(* ===== verification/Rwflist.v ===== *)
(** * The Remove-Win-framework list (src/t_rwflist.c)

    Elements are chained as in the remove-win list; add, update and remove of
    an element follow the Remove-Win framework, and every property is a
    last-writer-wins register stamped with a Lamport clock. *)

From S2P Require Import Prelude.
From S2P Require Import Sds.
From S2P Require Import VectorClock.
From S2P Require Import LamportClock.
From S2P Require Import Skiplist.
From S2P Require Import Server.
From S2P Require Import Rwf.
From S2P Require Import ListBasics.

#[local] Open Scope Z_scope.

(** ** Element metadata *)

(** A property stamp is a pointer that can be [NULL]; the three integer
    properties are not initialised. *)
Record rwfle := mkRwfle {
  lf_header : reh;
  lf_oid : option sds;
  lf_pos_id : option leid;
  lf_current : lc;
  lf_content : option sds;
  lf_stamps : stamps (option lc);
  lf_attrs : attrs;
  lf_next : option loc
}.

Definition rwfleNew (clock : vc) (id : Z) : rwfle :=
  mkRwfle (REH_INIT clock) None None (_lc_new 0 id) None (stamps_all None)
    (mkAttrs None None None 0) None.

Definition lf_set_header (h : reh) (e : rwfle) : rwfle :=
  mkRwfle h (lf_oid e) (lf_pos_id e) (lf_current e) (lf_content e) (lf_stamps e) (lf_attrs e) (lf_next e).

Definition lf_set_attrs (a : attrs) (e : rwfle) : rwfle :=
  mkRwfle (lf_header e) (lf_oid e) (lf_pos_id e) (lf_current e) (lf_content e) (lf_stamps e) a (lf_next e).

(** ** Effects on one element *)

(** [acquired_update]; [value] is already an [int]. *)
Definition acquired_update (e : rwfle) (type : sds) (t : lc) (value : Z) : rwfle :=
  match prop_of (sdstolower type) with
  | None => e
  | Some p =>
      let st := get_stamp p (lf_stamps e) in
      if match st with None => true | Some s => lc_cmp s t <=? 0 end then
        mkRwfle (lf_header e) (lf_oid e) (lf_pos_id e) (lc_update (lf_current e) t) (lf_content e)
          (set_stamp p (lc_copy st t) (lf_stamps e)) (set_attr p value (lf_attrs e)) (lf_next e)
      else e
  end.

(** The part of [removeFunc] that is on the element. *)
Definition rwfl_remove (e : rwfle) (t : vc) : option (rwfle * bool) :=
  '(h, b) ← removeCheck (lf_header e) t;
  Some (if (b : bool) then
          (mkRwfle h (lf_oid e) (lf_pos_id e) (mkLc 0 (lid (lf_current e))) (lf_content e)
             (stamps_all None) (lf_attrs e) (lf_next e), true)
        else (lf_set_header h e, false)).

(** [if (e->T_t == NULL) ...]: an unstamped property takes the inserted
    value. *)
Definition in_update (p : list_prop) (value : Z) (e : rwfle) : rwfle :=
  match get_stamp p (lf_stamps e) with
  | None => lf_set_attrs (set_attr p value (lf_attrs e)) e
  | Some _ => e
  end.

(** The assignments of [rwflinsert] when [addCheck] passes. *)
Definition rwfl_insert_attrs (font size color property : Z) (e : rwfle) : rwfle :=
  in_update Punderline (Z.land property __underline)
    (in_update Pitalic (Z.land property __italic)
      (in_update Pbold (Z.land property __bold)
        (in_update Pcolor color (in_update Psize size (in_update Pfont font e))))).

Definition rwfl_add (e : rwfle) (t : vc) (font size color property : Z) : rwfle * bool :=
  let '(h, b) := addCheck (lf_header e) t in
  if b then (rwfl_insert_attrs font size color property (lf_set_header h e), true)
  else (lf_set_header h e, false).

Definition rwfl_update (e : rwfle) (t : vc) (type : sds) (lt : lc) (value : Z) : rwfle * bool :=
  let '(h, b) := updateCheck (lf_header e) t in
  if b then (acquired_update (lf_set_header h e) type lt value, true)
  else (lf_set_header h e, false).

(** ** Commands *)

Section commands.
Context {cell : Type} `{!Stored cell rwfle, !Stored cell vc}.

Definition GET_RWFLE (name key : sds) (create : bool) : M cell (option loc) :=
  rehHTGet name None key create (λ w, rwfleNew (vc_new w) (w_p2p_id w)).

Definition lf_get_header (e : option loc) : M cell (option reh) :=
  match e with
  | Some l => x ← load l; mret (Some (lf_header x))
  | None => mret None
  end.

Definition lf_set_next (e : loc) (next : option loc) : M cell () :=
  x ← load e;
  store e (mkRwfle (lf_header x) (lf_oid x) (lf_pos_id x) (lf_current x) (lf_content x)
             (lf_stamps x) (lf_attrs x) next).

Definition rwfl_removeFunc (e : loc) (t : vc) : M cell () :=
  x ← load e;
  let exist_tmp := EXISTS (lf_header x) in
  '(x', b) ← orfault OutOfBounds (rwfl_remove x t);
  store e x';;
  if (b : bool) then
    key ← rarg 1;
    ht ← GET_LIST_HT key false;
    (if exist_tmp then ht ← orfault NullDeref ht; incrLen ht (-1) else mret ());;
    dirty_inc
  else mret ().

Fixpoint lf_walk (fuel : nat) (id : leid) (p : loc) : M cell (loc * option loc) :=
  match fuel with
  | O => cfault Hang
  | S fuel' =>
      px ← load (A := rwfle) p;
      match lf_next px with
      | None => mret (p, None)
      | Some q =>
          qx ← load (A := rwfle) q;
          qid ← orfault NullDeref (lf_pos_id qx);
          if 0 <? leid_cmp id qid then lf_walk fuel' id q else mret (p, Some q)
      end
  end.

Definition lf_heap_fuel : M cell nat := λ w, Done (S (size (w_heap w))) w.

Definition lf_link (ht name prev : sds) (e : loc) (id : leid) : M cell () :=
  head ← getHead ht;
  match head with
  | None => setHead ht e
  | Some h =>
      hx ← load (A := rwfle) h;
      hid ← orfault NullDeref (lf_pos_id hx);
      if leid_cmp id hid <? 0 then setHead ht e;; lf_set_next e (Some h)
      else
        pre ← GET_RWFLE name prev false;
        p ← match pre with
            | Some pre => px ← load (A := rwfle) pre;
                          mret (match lf_pos_id px with Some _ => pre | None => h end)
            | None => mret h
            end;
        fuel ← lf_heap_fuel;
        '(p, q) ← lf_walk fuel id p;
        lf_set_next p (Some e);;
        lf_set_next e q
  end.

(** The property arguments, read when [addCheck] passes. *)
Definition rwfl_insert_args : M cell (Z * Z * Z * Z) :=
  f ← rarg 5; s ← rarg 6; c ← rarg 7; p ← rarg 8;
  font ← orfault Uninit (string2ll f);
  size ← orfault Uninit (string2ll s);
  color ← orfault Uninit (string2ll c);
  property ← orfault Uninit (string2ll p);
  mret (font, size, color, property).

Definition rwflinsert_effect : M cell () :=
  t ← CR_GET_LAST;
  key ← rarg 1; prev ← rarg 2; oid ← rarg 3;
  e ← GET_RWFLE key oid true;
  e ← orfault NullDeref e;
  rwfl_removeFunc e t;;
  ht ← get_list_ht key true;
  x ← load e;
  match lf_oid x with
  | None =>
      content ← rarg 4; sid ← rarg 9;
      id ← orfault OutOfBounds (sdsToLeid sid);
      store e (mkRwfle (lf_header x) (Some oid) (Some id) (lf_current x) (Some content)
                 (lf_stamps x) (lf_attrs x) (lf_next x));;
      lf_link ht key prev e id
  | Some _ => mret ()
  end;;
  x ← load e;
  let exist_tmp := EXISTS (lf_header x) in
  '(font, size, color, property) ←
    (if (addCheck (lf_header x) t).2 then rwfl_insert_args else mret (0, 0, 0, 0));
  let '(x', b) := rwfl_add x t font size color property in
  store e x';;
  if b then
    (if negb exist_tmp then incrLen ht 1 else mret ());;
    dirty_inc
  else mret ().

(** The checks on the predecessor argument. *)
Definition rwfl_check_pre (pre : option loc) : M cell () :=
  s ← arg 2;
  match pre with
  | None =>
      arg_set 2 (sdstolower s);;
      if negb (strcmp_eq (sdstolower s) "null") && negb (strcmp_eq (sdstolower s) "readd")
      then addReply (err_no_pre (sdstolower s));; creturn else mret ()
  | Some pre =>
      px ← load (A := rwfle) pre;
      if negb (EXISTS (lf_header px)) || match lf_pos_id px with None => true | Some _ => false end
      then addReply (err_no_pre s);; creturn else mret ()
  end.

Definition lf_pos_of (e : option loc) : M cell (option leid) :=
  match e with
  | None => mret None
  | Some e => x ← load (A := rwfle) e; mret (lf_pos_id x)
  end.

Definition lf_neighbours (key : sds) (pre : option loc) : M cell (option leid * option leid) :=
  match pre with
  | None =>
      ht ← get_list_ht key true;
      head ← getHead ht;
      right ← lf_pos_of head;
      mret (None, right)
  | Some pre =>
      px ← load (A := rwfle) pre;
      right ← lf_pos_of (lf_next px);
      mret (lf_pos_id px, right)
  end.

(** A new identifier; the list's counter [cur] is advanced ([vc_inc]). *)
Definition rwfl_new_id (key : sds) (pre : option loc) : M cell leid :=
  '(lft, rgt) ← lf_neighbours key pre;
  ht ← get_list_ht key true;
  cur ← getCurrent ht;
  c ← load cur;
  id ← orfault Hang (constructLeid lft rgt c);
  w ← get;
  c' ← orfault OutOfBounds (_vc_inc c (w_p2p_id w));
  store cur c';;
  mret id.

Definition rwflinsert_prepare : M cell () :=
  CHECK_ARGC 9;;
  CHECK_CONTAINER_TYPE OBJ_HASH;;
  CHECK_ARG_TYPE_INT 5;; CHECK_ARG_TYPE_INT 6;; CHECK_ARG_TYPE_INT 7;; CHECK_ARG_TYPE_INT 8;;
  key ← arg 1; s ← arg 2;
  pre ← GET_RWFLE key s false;
  rwfl_check_pre pre;;
  oid ← arg 3;
  e ← GET_RWFLE key oid true;
  e ← orfault NullDeref e;
  x ← load e;
  PREPARE_PRECOND_ADD (Some (lf_header x));;
  s ← arg 2;
  id ← match lf_oid x with
       | None =>
           if strcmp_eq s "readd" then addReply (err_readd oid);; creturn
           else rwfl_new_id key pre
       | Some _ =>
           if negb (strcmp_eq s "readd") then addReply (err_position oid);; creturn
           else orfault NullDeref (lf_pos_id x)
       end;
  sid ← orfault OutOfBounds (leidToSds id);
  RARGV_ADD_SDS sid;;
  ADD_CR_NON_RMV (lf_header x).

Definition rwflinsertCommand : M cell () := crdt_command rwflinsert_prepare rwflinsert_effect.

Definition rwflupdate_prepare : M cell () :=
  CHECK_ARGC 5;;
  CHECK_CONTAINER_TYPE OBJ_HASH;;
  CHECK_ARG_TYPE_INT 4;;
  key ← arg 1; ele ← arg 2;
  e ← GET_RWFLE key ele false;
  h ← lf_get_header e;
  h ← PREPARE_PRECOND_NON_ADD h;
  e ← orfault NullDeref e;
  x ← load (A := rwfle) e;
  RARGV_ADD_SDS (lc_now (lf_current x));;
  ADD_CR_NON_RMV h.

Definition rwflupdate_effect : M cell () :=
  t ← CR_GET_LAST;
  key ← rarg 1; ele ← rarg 2; type ← rarg 3; sv ← rarg 4; sl ← rarg 5;
  e ← GET_RWFLE key ele true;
  e ← orfault NullDeref e;
  lt ← orfault Uninit (sdsToLc sl);
  rwfl_removeFunc e t;;
  x ← load e;
  value ← (if (updateCheck (lf_header x) t).2 then orfault Uninit (string2ll sv) else mret 0);
  let '(x', b) := rwfl_update x t type lt (wrap32 value) in
  store e x';;
  if b then rarg_set 3 (sdstolower type);; dirty_inc else mret ().

Definition rwflupdateCommand : M cell () := crdt_command rwflupdate_prepare rwflupdate_effect.

Definition rwflrem_prepare : M cell () :=
  CHECK_ARGC 3;;
  CHECK_CONTAINER_TYPE OBJ_HASH;;
  key ← arg 1; ele ← arg 2;
  e ← GET_RWFLE key ele false;
  h ← lf_get_header e;
  h ← PREPARE_PRECOND_NON_ADD h;
  ADD_CR_RMV h.

Definition rwflrem_effect : M cell () :=
  key ← rarg 1; ele ← rarg 2;
  e ← GET_RWFLE key ele true;
  e ← orfault NullDeref e;
  t ← CR_GET_LAST;
  rwfl_removeFunc e t.

Definition rwflremCommand : M cell () := crdt_command rwflrem_prepare rwflrem_effect.

Definition rwfllenCommand : M cell () := lenCommand.

Fixpoint lf_reply_chain (fuel : nat) (e : option loc) : M cell () :=
  match e with
  | None => mret ()
  | Some e =>
      match fuel with
      | O => cfault Hang
      | S fuel' =>
          x ← load (A := rwfle) e;
          (if EXISTS (lf_header x) then reply_element (lf_oid x) (lf_content x) (lf_attrs x)
           else mret ());;
          lf_reply_chain fuel' (lf_next x)
      end
  end.

Definition rwfllistCommand : M cell () :=
  key ← arg 1;
  o ← lookupKey key;
  match o with
  | None => addReply REmptyArray
  | Some (OHash _) =>
      len ← getLen key;
      addReply (RArrayLen len);;
      e ← getHead key;
      fuel ← lf_heap_fuel;
      lf_reply_chain fuel e
  | Some _ => addReply RWrongType
  end.

(** [rwflestatusall]: the count of the chain, then seven items for each. *)
Fixpoint lf_chain (fuel : nat) (e : option loc) : M cell (list rwfle) :=
  match e with
  | None => mret []
  | Some e =>
      match fuel with
      | O => cfault Hang
      | S fuel' =>
          x ← load (A := rwfle) e;
          l ← lf_chain fuel' (lf_next x);
          mret (x :: l)
      end
  end.

Definition lf_reply_status (x : rwfle) : M cell () :=
  addReply (RArrayLen 7);;
  addReply (RBulk ("add id:" +:+ fmt_d (pid (lf_header x))));;
  addReply (RBulk "current:");;
  s ← orfault OutOfBounds (vcToSds (current (lf_header x)));
  addReply (RBulk s);;
  oid ← orfault NullDeref (lf_oid x);
  addReply (RBulk oid);;
  f ← orfault Uninit (at_font (lf_attrs x));
  addReply (RBulk (fmt_d f));;
  addReply (RBulk (match font_t (lf_stamps x) with Some t => lcToSds t | None => "null" end));;
  id ← orfault NullDeref (lf_pos_id x);
  s ← orfault OutOfBounds (leidToSds id);
  addReply (RBulk s).

Fixpoint lf_reply_statuses (l : list rwfle) : M cell () :=
  match l with
  | [] => mret ()
  | x :: l' => lf_reply_status x;; lf_reply_statuses l'
  end.

Definition rwflestatusall : M cell () :=
  key ← arg 1;
  o ← lookupKey key;
  match o with
  | None => addReply REmptyArray
  | Some (OHash _) =>
      e ← getHead key;
      fuel ← lf_heap_fuel;
      l ← lf_chain fuel e;
      addReply (RArrayLen (Z.of_nat (length l)));;
      lf_reply_statuses l
  | Some _ => addReply RWrongType
  end.

End commands.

#### WHAT THE EXERCISE ASKS:
Indicate how many lines in the records above contain the word "rwfleNew", giving only the number.

#### TASK RESULT:
2